• Directions: Take the material below and output exactly the run of lines from the one containing "next ← add_from" down to the one containing "else match j with O", with both included.

***** Provided data *****

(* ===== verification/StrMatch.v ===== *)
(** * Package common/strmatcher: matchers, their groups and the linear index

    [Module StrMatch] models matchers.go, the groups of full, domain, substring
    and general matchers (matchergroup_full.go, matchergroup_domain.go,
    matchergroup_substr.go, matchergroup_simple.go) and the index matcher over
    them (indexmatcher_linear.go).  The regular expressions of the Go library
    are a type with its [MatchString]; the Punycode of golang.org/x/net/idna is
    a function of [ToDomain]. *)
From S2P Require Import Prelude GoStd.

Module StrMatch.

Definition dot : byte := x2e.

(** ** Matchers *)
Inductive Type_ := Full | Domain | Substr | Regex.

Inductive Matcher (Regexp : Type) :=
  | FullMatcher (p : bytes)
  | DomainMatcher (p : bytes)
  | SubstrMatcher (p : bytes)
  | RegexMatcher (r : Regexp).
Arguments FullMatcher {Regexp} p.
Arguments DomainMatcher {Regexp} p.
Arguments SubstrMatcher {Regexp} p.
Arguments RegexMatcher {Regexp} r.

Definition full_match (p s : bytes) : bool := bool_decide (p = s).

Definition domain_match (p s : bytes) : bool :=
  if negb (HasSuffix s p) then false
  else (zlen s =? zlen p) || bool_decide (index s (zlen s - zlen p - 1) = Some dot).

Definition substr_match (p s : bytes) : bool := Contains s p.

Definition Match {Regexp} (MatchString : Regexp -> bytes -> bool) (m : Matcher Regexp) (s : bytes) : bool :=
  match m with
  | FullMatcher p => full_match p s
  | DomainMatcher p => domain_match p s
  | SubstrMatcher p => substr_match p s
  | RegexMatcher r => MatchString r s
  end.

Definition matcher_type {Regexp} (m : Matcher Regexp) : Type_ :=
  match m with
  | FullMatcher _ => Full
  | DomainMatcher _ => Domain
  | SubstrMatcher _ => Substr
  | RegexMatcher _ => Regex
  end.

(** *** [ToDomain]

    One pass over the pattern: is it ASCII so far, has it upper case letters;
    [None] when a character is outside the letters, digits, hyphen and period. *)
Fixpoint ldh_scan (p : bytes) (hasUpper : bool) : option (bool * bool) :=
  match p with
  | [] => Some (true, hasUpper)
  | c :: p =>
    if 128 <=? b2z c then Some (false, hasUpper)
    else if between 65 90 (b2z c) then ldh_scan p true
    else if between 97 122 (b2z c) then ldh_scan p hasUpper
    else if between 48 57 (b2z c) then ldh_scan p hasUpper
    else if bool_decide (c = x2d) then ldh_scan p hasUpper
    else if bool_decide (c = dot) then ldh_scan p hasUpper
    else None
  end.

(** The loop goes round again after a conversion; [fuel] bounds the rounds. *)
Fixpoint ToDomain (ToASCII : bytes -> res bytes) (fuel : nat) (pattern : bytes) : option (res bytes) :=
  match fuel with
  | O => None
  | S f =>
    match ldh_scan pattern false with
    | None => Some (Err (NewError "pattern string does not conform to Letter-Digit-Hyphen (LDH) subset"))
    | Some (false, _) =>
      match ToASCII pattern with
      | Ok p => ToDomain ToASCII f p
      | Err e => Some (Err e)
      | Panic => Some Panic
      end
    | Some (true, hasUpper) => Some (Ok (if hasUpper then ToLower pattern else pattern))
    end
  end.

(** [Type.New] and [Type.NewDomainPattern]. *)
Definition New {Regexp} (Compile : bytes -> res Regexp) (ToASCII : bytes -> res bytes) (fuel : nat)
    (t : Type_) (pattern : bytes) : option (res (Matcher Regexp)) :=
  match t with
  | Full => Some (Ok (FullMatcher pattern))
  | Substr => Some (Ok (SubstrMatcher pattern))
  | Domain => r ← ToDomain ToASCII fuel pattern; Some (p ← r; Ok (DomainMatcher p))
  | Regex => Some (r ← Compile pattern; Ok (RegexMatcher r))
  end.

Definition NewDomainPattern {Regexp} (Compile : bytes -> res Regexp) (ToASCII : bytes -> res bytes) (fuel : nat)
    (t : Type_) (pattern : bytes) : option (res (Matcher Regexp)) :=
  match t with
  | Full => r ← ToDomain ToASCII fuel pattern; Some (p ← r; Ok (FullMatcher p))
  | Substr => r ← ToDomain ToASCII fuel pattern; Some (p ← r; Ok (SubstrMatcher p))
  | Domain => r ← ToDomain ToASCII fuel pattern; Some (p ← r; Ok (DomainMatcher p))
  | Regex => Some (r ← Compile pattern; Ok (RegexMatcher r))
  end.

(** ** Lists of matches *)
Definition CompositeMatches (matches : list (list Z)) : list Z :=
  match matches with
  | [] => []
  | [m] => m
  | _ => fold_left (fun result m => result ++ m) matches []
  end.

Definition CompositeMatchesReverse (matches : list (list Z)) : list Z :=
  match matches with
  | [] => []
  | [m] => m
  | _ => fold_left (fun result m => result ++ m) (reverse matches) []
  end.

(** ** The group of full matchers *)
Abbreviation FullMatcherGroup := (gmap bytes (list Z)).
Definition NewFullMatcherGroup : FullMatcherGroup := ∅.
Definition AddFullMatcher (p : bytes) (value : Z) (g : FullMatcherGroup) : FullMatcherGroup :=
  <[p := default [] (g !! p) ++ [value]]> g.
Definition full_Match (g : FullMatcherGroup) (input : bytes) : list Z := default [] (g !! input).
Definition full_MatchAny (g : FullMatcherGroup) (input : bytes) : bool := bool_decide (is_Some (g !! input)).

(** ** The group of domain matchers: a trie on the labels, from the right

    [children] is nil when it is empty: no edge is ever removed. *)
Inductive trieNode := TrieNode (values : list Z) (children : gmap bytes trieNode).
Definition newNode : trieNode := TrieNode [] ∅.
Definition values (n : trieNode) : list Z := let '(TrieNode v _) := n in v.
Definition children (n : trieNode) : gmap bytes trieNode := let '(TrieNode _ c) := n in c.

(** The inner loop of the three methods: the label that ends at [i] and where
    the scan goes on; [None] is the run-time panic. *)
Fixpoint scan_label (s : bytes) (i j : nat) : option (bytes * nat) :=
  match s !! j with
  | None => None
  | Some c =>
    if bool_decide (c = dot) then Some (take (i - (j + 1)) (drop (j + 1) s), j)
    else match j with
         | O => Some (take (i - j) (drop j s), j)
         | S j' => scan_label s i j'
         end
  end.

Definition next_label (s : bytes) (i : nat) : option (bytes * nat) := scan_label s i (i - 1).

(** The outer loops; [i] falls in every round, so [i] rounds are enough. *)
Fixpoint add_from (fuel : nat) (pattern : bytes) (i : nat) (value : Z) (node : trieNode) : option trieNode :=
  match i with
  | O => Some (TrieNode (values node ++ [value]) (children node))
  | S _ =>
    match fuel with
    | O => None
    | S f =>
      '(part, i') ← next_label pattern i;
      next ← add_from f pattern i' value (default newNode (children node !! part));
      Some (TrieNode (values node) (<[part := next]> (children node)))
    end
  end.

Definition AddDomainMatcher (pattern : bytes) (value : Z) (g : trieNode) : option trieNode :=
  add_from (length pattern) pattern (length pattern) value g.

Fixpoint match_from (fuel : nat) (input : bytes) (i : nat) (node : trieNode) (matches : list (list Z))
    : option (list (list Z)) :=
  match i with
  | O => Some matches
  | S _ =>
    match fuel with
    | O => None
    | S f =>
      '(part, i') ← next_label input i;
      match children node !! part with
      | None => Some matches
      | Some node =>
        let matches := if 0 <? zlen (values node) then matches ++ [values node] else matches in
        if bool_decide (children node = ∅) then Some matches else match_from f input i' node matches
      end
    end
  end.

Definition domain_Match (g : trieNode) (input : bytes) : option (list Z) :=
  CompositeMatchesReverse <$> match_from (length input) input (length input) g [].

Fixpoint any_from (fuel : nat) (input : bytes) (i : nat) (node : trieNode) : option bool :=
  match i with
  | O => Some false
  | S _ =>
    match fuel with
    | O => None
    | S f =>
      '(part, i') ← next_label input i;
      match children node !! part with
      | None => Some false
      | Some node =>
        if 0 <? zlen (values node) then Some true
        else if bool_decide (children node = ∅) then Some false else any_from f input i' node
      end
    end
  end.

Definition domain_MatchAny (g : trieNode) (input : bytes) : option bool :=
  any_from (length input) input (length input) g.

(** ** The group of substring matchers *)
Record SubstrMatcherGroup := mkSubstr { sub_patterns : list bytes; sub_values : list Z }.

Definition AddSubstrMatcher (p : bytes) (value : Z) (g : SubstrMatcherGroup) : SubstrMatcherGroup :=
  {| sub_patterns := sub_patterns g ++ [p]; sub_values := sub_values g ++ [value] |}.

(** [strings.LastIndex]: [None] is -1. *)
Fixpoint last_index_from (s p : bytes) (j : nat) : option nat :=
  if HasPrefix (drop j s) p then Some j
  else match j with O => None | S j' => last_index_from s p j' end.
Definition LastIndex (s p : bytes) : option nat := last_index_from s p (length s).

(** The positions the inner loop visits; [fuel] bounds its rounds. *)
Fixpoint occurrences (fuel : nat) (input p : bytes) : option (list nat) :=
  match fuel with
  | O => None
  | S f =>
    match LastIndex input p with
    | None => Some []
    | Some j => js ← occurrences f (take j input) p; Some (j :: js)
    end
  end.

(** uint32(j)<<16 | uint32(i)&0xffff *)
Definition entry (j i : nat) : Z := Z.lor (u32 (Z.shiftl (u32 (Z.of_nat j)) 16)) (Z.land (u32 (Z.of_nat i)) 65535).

*****

• Exercise solution:
      next ← add_from f pattern i' value (default newNode (children node !! part));
      Some (TrieNode (values node) (<[part := next]> (children node)))
    end
  end.

Definition AddDomainMatcher (pattern : bytes) (value : Z) (g : trieNode) : option trieNode :=
  add_from (length pattern) pattern (length pattern) value g.

Fixpoint match_from (fuel : nat) (input : bytes) (i : nat) (node : trieNode) (matches : list (list Z))
    : option (list (list Z)) :=
  match i with
  | O => Some matches
  | S _ =>
    match fuel with
    | O => None
    | S f =>
      '(part, i') ← next_label input i;
      match children node !! part with
      | None => Some matches
      | Some node =>
        let matches := if 0 <? zlen (values node) then matches ++ [values node] else matches in
        if bool_decide (children node = ∅) then Some matches else match_from f input i' node matches
      end
    end
  end.

Definition domain_Match (g : trieNode) (input : bytes) : option (list Z) :=
  CompositeMatchesReverse <$> match_from (length input) input (length input) g [].

Fixpoint any_from (fuel : nat) (input : bytes) (i : nat) (node : trieNode) : option bool :=
  match i with
  | O => Some false
  | S _ =>
    match fuel with
    | O => None
    | S f =>
      '(part, i') ← next_label input i;
      match children node !! part with
      | None => Some false
      | Some node =>
        if 0 <? zlen (values node) then Some true
        else if bool_decide (children node = ∅) then Some false else any_from f input i' node
      end
    end
  end.

Definition domain_MatchAny (g : trieNode) (input : bytes) : option bool :=
  any_from (length input) input (length input) g.

(** ** The group of substring matchers *)
Record SubstrMatcherGroup := mkSubstr { sub_patterns : list bytes; sub_values : list Z }.

Definition AddSubstrMatcher (p : bytes) (value : Z) (g : SubstrMatcherGroup) : SubstrMatcherGroup :=
  {| sub_patterns := sub_patterns g ++ [p]; sub_values := sub_values g ++ [value] |}.

(** [strings.LastIndex]: [None] is -1. *)
Fixpoint last_index_from (s p : bytes) (j : nat) : option nat :=
  if HasPrefix (drop j s) p then Some j
  else match j with O => None | S j' => last_index_from s p j' end.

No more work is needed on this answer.